▸ **Saved data entries**
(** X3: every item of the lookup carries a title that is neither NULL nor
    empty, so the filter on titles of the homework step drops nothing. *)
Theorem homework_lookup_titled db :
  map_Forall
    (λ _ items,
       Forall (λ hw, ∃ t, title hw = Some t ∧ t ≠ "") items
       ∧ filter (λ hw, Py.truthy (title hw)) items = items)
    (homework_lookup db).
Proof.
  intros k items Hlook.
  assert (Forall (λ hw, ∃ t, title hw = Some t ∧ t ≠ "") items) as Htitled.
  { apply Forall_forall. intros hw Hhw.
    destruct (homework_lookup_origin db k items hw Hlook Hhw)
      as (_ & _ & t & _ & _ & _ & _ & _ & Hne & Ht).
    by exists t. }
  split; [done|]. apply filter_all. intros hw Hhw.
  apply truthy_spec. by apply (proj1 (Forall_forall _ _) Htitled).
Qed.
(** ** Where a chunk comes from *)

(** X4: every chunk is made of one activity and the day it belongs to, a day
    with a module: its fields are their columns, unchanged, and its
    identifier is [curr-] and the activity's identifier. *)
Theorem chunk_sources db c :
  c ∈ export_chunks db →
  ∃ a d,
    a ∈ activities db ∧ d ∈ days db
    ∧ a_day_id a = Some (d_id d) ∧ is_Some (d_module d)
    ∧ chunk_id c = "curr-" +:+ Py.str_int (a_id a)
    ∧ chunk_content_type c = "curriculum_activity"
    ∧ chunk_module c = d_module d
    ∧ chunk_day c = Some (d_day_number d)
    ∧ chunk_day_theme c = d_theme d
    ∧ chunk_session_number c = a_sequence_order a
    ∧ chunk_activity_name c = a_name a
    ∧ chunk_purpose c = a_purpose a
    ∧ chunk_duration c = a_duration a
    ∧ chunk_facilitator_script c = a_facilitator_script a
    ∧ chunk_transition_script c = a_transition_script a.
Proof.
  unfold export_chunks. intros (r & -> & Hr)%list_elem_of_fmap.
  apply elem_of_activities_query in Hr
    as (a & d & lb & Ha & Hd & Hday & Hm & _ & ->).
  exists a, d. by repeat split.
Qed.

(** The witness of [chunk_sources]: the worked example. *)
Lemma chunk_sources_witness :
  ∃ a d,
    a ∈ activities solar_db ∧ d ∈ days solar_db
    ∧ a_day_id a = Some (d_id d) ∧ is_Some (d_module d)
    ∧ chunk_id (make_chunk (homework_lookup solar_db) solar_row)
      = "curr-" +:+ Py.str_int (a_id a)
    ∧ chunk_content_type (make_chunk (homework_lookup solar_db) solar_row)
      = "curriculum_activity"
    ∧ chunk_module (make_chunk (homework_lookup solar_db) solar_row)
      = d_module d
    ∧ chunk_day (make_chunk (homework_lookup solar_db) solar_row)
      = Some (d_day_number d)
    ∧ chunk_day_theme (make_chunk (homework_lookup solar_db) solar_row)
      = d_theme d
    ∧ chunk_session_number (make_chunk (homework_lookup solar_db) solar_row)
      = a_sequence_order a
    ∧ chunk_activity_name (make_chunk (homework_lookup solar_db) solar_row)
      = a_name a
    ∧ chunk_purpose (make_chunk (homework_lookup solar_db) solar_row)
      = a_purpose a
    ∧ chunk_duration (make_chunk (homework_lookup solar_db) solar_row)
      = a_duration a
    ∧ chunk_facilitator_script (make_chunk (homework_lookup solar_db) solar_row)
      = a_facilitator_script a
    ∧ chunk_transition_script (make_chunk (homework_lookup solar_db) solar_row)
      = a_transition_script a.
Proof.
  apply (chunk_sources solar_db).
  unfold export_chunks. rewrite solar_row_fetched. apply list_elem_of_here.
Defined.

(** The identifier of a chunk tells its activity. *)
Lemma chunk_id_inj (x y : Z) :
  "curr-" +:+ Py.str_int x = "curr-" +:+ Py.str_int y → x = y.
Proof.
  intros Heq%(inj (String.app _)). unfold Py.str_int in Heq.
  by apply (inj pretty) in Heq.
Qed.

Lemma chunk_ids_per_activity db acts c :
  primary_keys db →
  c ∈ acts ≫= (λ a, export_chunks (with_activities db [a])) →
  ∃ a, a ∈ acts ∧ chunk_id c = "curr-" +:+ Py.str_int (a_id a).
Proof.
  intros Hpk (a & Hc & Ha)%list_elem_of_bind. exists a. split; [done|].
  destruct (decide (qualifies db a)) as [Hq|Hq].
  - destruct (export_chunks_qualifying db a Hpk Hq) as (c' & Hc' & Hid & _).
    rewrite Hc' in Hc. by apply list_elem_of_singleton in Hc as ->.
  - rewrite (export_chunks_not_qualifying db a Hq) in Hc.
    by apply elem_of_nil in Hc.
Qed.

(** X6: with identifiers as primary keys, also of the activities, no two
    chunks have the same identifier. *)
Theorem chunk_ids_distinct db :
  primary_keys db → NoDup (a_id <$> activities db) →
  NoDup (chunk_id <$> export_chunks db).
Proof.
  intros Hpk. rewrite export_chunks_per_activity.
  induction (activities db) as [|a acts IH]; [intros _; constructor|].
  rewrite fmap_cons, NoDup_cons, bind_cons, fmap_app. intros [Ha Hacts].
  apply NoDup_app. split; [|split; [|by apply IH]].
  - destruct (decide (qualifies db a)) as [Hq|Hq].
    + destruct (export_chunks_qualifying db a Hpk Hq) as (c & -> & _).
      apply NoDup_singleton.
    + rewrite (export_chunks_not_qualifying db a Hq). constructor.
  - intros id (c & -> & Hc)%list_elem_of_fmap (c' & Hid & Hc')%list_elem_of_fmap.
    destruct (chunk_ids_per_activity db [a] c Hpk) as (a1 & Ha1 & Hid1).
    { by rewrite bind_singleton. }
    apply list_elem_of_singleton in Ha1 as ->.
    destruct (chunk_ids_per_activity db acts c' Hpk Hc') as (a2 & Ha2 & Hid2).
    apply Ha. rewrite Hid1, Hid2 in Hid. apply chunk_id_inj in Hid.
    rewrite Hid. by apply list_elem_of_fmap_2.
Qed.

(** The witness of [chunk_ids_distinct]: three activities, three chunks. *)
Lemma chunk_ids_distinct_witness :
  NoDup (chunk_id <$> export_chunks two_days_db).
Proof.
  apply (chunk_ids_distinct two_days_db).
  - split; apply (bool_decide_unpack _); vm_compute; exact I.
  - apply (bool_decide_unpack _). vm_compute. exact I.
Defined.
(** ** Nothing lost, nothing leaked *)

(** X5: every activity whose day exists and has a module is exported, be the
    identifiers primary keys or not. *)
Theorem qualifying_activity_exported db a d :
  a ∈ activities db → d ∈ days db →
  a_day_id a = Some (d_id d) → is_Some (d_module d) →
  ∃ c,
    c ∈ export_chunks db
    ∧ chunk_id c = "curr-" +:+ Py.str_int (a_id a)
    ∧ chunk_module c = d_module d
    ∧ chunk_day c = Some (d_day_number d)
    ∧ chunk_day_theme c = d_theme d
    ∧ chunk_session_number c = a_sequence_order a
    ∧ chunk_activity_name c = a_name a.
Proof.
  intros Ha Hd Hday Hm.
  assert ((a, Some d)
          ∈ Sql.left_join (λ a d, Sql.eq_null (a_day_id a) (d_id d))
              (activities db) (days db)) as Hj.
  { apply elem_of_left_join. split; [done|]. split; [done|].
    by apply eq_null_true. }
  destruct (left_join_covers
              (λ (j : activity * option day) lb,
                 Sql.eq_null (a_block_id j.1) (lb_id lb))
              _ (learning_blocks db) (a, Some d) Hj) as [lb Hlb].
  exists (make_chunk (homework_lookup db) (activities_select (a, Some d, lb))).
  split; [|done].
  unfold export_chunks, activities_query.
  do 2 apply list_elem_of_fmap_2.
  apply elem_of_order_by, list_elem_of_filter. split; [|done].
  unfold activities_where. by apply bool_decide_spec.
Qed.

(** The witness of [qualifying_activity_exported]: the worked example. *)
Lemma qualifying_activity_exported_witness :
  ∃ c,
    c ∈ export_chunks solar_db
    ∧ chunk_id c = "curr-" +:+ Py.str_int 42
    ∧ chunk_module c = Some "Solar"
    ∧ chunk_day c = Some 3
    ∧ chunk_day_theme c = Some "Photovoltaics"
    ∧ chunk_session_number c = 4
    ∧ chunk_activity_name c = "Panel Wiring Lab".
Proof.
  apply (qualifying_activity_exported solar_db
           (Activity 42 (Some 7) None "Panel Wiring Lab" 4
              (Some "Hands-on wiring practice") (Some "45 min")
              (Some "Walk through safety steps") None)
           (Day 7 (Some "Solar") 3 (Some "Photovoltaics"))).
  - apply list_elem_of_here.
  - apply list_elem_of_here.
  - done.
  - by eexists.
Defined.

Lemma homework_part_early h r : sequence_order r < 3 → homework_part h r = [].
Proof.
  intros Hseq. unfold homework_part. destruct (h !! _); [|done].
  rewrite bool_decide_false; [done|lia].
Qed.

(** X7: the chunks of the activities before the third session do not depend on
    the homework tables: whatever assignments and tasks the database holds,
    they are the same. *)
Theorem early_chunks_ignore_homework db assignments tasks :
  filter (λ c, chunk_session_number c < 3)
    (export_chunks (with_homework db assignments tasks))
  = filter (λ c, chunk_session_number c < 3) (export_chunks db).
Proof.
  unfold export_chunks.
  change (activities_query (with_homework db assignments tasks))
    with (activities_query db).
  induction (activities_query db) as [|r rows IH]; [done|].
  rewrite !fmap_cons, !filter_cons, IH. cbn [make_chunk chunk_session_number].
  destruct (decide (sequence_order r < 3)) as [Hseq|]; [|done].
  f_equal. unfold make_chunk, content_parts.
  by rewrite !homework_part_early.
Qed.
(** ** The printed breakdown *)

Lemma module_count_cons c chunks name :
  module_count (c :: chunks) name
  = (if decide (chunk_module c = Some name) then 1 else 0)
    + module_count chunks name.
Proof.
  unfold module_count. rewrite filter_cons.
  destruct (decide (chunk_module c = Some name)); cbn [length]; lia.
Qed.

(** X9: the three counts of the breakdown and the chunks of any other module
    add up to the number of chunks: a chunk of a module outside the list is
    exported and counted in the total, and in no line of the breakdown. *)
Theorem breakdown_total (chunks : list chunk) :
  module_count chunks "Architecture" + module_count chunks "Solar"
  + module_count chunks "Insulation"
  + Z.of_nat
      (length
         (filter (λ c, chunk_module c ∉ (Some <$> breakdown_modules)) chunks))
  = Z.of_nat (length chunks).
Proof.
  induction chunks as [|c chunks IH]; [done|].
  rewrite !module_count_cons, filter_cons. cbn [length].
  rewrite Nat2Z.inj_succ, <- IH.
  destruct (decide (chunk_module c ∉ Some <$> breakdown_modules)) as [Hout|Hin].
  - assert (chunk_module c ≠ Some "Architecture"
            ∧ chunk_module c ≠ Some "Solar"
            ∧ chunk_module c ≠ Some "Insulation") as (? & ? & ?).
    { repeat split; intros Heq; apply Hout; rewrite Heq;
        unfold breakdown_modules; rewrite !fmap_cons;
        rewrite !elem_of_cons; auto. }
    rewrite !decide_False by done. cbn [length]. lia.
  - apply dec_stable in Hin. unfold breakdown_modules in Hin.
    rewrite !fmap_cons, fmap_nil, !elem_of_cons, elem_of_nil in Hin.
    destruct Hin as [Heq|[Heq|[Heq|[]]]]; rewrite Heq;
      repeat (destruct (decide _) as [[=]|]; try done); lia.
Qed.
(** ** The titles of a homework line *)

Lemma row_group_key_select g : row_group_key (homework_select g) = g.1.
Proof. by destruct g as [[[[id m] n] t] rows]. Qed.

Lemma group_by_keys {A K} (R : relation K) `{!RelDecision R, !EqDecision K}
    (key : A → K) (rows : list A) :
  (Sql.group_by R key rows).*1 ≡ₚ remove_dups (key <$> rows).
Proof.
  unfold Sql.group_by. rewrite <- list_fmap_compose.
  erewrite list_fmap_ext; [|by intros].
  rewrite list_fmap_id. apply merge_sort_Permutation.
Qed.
---
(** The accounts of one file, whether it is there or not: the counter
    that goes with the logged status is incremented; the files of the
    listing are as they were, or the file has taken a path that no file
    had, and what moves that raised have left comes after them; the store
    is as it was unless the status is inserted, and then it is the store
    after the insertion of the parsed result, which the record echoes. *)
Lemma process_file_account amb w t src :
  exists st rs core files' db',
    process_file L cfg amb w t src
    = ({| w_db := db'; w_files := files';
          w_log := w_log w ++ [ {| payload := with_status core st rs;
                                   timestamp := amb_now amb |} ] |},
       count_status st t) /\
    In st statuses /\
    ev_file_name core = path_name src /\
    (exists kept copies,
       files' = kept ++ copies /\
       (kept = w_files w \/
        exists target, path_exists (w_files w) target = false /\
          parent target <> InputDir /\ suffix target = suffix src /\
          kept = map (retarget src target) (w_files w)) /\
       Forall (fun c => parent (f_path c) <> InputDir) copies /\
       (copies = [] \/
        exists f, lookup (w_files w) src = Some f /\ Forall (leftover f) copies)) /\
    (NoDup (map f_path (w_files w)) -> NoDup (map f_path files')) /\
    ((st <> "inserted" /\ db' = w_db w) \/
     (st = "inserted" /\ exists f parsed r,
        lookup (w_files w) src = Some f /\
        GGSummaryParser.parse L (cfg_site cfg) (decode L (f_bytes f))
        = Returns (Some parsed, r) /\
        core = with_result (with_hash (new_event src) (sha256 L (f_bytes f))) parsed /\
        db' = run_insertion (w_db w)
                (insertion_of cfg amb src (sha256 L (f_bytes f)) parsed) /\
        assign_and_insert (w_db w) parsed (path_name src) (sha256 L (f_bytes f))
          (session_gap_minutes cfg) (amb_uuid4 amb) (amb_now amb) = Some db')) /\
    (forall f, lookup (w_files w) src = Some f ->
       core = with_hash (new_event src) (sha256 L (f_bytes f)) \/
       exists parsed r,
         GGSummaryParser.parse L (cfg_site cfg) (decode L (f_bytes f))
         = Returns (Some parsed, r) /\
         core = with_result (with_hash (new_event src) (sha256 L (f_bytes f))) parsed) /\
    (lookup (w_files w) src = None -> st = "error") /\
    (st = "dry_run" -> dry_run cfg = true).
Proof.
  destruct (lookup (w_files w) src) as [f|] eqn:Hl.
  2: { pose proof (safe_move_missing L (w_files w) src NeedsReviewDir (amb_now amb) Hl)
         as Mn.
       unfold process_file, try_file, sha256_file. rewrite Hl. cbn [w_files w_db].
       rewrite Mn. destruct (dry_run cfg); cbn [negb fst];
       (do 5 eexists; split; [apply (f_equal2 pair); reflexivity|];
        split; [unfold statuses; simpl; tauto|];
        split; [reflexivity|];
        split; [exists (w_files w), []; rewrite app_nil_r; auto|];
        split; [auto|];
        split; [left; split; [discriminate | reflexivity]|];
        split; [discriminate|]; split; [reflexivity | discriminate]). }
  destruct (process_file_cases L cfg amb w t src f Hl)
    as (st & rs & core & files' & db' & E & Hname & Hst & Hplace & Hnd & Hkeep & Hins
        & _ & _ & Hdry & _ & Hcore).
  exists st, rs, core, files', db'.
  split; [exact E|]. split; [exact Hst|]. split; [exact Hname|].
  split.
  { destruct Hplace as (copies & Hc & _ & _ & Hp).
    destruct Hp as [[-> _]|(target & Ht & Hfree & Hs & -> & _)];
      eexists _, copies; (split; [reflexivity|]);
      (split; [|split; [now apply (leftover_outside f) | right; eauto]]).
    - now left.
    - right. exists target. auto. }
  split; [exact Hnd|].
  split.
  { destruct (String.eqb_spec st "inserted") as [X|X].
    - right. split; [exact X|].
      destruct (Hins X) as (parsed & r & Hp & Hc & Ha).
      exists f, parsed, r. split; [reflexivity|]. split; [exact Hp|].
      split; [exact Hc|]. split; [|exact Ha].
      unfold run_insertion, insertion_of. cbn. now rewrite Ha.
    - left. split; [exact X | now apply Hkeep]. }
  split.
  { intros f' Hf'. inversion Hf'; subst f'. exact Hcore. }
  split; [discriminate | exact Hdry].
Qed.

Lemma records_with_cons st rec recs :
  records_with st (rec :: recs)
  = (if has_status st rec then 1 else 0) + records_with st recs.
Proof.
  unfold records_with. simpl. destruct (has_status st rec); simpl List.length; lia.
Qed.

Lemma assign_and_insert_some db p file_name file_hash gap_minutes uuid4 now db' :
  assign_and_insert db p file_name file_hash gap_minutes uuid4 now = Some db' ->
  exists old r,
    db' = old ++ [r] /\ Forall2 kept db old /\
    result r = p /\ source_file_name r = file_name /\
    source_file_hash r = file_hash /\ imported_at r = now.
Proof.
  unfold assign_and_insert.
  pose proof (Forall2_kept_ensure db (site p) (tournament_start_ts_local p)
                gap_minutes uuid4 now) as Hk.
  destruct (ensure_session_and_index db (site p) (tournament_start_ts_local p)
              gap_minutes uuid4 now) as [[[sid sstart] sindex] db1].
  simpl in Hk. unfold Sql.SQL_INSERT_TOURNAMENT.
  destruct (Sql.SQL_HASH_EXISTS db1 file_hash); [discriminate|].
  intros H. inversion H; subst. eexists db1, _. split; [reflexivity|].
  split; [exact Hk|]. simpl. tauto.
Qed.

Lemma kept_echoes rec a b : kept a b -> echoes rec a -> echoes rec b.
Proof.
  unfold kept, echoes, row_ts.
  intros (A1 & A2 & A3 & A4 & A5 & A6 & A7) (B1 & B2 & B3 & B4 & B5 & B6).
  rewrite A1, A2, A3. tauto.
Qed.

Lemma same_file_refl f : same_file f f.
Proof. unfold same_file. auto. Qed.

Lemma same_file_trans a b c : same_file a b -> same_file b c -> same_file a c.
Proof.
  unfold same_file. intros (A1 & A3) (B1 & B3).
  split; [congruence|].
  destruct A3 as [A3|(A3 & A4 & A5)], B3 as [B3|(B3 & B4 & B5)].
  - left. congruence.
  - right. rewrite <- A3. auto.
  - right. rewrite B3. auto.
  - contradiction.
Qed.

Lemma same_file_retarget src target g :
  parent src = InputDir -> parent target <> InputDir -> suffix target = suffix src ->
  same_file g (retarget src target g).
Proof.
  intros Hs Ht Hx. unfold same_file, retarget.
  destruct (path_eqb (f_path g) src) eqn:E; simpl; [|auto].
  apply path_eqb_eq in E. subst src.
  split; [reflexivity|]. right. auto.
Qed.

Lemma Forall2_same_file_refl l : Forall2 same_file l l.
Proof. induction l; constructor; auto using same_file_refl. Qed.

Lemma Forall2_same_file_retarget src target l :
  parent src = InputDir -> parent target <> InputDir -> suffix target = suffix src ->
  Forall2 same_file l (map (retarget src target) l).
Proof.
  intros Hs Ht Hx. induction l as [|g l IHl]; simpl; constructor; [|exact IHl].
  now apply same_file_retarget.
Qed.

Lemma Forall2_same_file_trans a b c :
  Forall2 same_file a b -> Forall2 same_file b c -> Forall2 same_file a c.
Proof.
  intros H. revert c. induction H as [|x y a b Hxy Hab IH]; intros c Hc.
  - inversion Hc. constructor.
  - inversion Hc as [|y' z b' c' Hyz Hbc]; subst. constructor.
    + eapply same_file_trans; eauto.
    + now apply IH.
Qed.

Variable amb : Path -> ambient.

▸ **WORK TO COMPLETE**
In the records above, find each line that mentions the string "Hout", then copy it.

▸ **WRITTEN ANSWER**
  destruct (decide (chunk_module c ∉ Some <$> breakdown_modules)) as [Hout|Hin].
    { repeat split; intros Heq; apply Hout; rewrite Heq;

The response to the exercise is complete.